Replies to post #364579 on Anavex Life Sciences Corp (AVXL)

[rayovacAAA]

LINK TO "THE FDA'S 6 TO 3 VOTE AGAINST ACAD'S DRUG TO TREAT RETT???????

Yes. Based on the FDA's 6 to 3 vote against ACAD's drug to treat Rett,

[rayovacAAA]

MISINFORMATION!!!!!!!!: Based on the FDA's 6 to 3 vote against ACAD's drug to treat Rett

Yes. Based on the FDA's 6 to 3 vote against ACAD's drug to treat Rett,

THE FDA DID NOTHING OF THE SORT!!!!!!!!

[Doc328]

The FDA ACAD vote had nothing to do with Rett.

ACAD was trying to expand the label for Nuplazid (pimavanserin). Currently, it is FDA indicated for hallucinations/delusions for Parkinson Disease (fairly common late in the disease with PDD). ACAD wanted to expand for the same issues in Alzheimer's Disease. Data was not great and the advisory board voted against this indication. ACAD's briefing doc's for the recent advisory board

ACAD has not yet submitted an NDA for Rett but released their topline data in December, 2021 (Lavender study).

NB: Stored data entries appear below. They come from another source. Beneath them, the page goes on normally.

(** A used block of [s] bytes and a free one of [t] bytes between [a] and [b]:
    the headers the split leaves. *)
Lemma tiles_split_pair r a b p1 p2 pe s t :
  seg r 0 0 a p1 (total a) → (∃ p', seg r p2 (MEM_SIZE - total b) b p' MEM_SIZE) →
  r !! MEM_SIZE = Some (mk_mem MEM_SIZE pe true) →
  0 ≤ total a → 18 ≤ s → 18 ≤ t → total a + s + t = MEM_SIZE - total b → 0 ≤ total b →
  tiles (relink_end (MEM_SIZE - total b) (total a + s)
           (<[total a := mk_mem (total a + s) p1 true]>
              (<[total a + s := mk_mem (MEM_SIZE - total b) (total a) false]> r)))
        (a ++ [(s, true); (t, false)] ++ b).
Proof.
  intros Ha [p' Hb] He Ha0 Hs Ht Hst Hb0.
  assert (Hmid : ∀ k, k ≠ total a → k ≠ total a + s → k ≠ MEM_SIZE - total b →
    relink_end (MEM_SIZE - total b) (total a + s)
           (<[total a := mk_mem (total a + s) p1 true]>
              (<[total a + s := mk_mem (MEM_SIZE - total b) (total a) false]> r)) !! k = r !! k).
  { intros k ???. rewrite relink_end_ne by done. by rewrite !lookup_insert_ne by congruence. }
  assert (Hlast : relink_end (MEM_SIZE - total b) (total a + s)
           (<[total a := mk_mem (total a + s) p1 true]>
              (<[total a + s := mk_mem (MEM_SIZE - total b) (total a) false]> r))
             !! (MEM_SIZE - total b) =
           relink_end (MEM_SIZE - total b) (total a + s) r !! (MEM_SIZE - total b)).
  { unfold relink_end, relink. destruct (_ =? MEM_SIZE);
      rewrite ?lookup_alter, ?decide_True by done; by rewrite !lookup_insert_ne by lia. }
  apply (tiles_replace r _ a b _ p1 p2 pe).
  - eauto.
  - intros k Hk. apply Hmid; lia.
  - exists (total a + s). split.
    + simpl. rewrite !relink_end_ne, lookup_insert_eq, lookup_insert_ne, lookup_insert_eq by lia.
      split_and!; auto; try lia. do 2 f_equal; lia.
    + intros k Hk. destruct (decide (k = MEM_SIZE - total b)) as [->|Hne].
      * rewrite Hlast. unfold relink_end. by rewrite (proj2 (Z.eqb_neq _ _)) by lia.
      * rewrite Hmid, relink_ne by lia. done.
  - destruct (decide (total b = 0)) as [E|E].
    + replace MEM_SIZE with (MEM_SIZE - total b) at 1 by lia. rewrite Hlast.
      unfold relink_end. rewrite (proj2 (Z.eqb_eq _ _)) by lia.
      by replace (MEM_SIZE - total b) with MEM_SIZE by lia.
    + by rewrite Hmid by lia.
Qed.

(** A block between [a] and [b] whose header only changes its flag. *)
Lemma tiles_set_used r a n u v b p1 pe :
  seg r 0 0 a p1 (total a) →
  (∃ p', seg r (total a) (MEM_SIZE - total b) b p' MEM_SIZE) →
  r !! MEM_SIZE = Some (mk_mem MEM_SIZE pe true) →
  r !! total a = Some (mk_mem (total a + n) p1 u) →
  0 ≤ total a → 18 ≤ n → total a + n = MEM_SIZE - total b → 0 ≤ total b →
  tiles (<[total a := mk_mem (total a + n) p1 v]> r) (a ++ (n, v) :: b).
Proof.
  intros Ha [p' Hb] He Hm Ha0 Hn Hab Hb0. split.
  - exists p'. apply seg_app. exists p1. rewrite Z.add_0_l. split.
    + eapply seg_frame; [|exact Ha]. intros. by rewrite lookup_insert_ne by lia.
    + simpl. split_and!; [by rewrite lookup_insert_eq|done|]. rewrite Hab.
      eapply seg_frame; [|exact Hb]. intros. by rewrite lookup_insert_ne by lia.
  - exists pe. by rewrite lookup_insert_ne by lia.
Qed.
(* ===== verification/Timeouts.v ===== *)
(** * Timers: [lwip/src/core/timeouts.c]

    Timeouts are kept in a list ordered by expiry; each [time] counts from the
    expiry of the one before it, the first from [timeouts_last_time].  The nodes
    come from the pool [MEMP_SYS_TIMEOUT], through the allocation interface.  The
    timers of the build are those of TCP, IP reassembly and ARP; their handlers,
    the clock and the TCP lists live in the environment [E]. *)

From S2P Require Import Prelude Memp Alloc.

Module Timeouts.

Definition TCP_TMR_INTERVAL : Z := 250.
Definition IP_TMR_INTERVAL : Z := 1000.
Definition ARP_TMR_INTERVAL : Z := 1000.

Inductive lwip_cyclic_timer := tcp_tmr | ip_reass_tmr | etharp_tmr.

#[global] Instance lwip_cyclic_timer_eq_dec : EqDecision lwip_cyclic_timer.
Proof. solve_decision. Defined.

Definition interval_ms (c : lwip_cyclic_timer) : Z :=
  match c with
  | tcp_tmr => TCP_TMR_INTERVAL
  | ip_reass_tmr => IP_TMR_INTERVAL
  | etharp_tmr => ARP_TMR_INTERVAL
  end.

Definition lwip_cyclic_timers : list lwip_cyclic_timer := [tcp_tmr; ip_reass_tmr; etharp_tmr].

(** A handler with its argument: [tcpip_tcp_timer(NULL)] or
    [cyclic_timer(&lwip_cyclic_timers[i])]. *)
Inductive timeout_call := tcpip_tcp_timer_call | cyclic_timer_call (c : lwip_cyclic_timer).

An NDA usually takes 6-10 months to prepare so they will likely submit in the next few months. They have BTD,ODD, RPD similar to Anavex for A273 in Rett. Therefore, I expect Q3 NDA with PDUFA date 2023Q1 (6 months after NDA submission). Expect an advisory board for trofinetide about 6 weeks before the PDUFA date.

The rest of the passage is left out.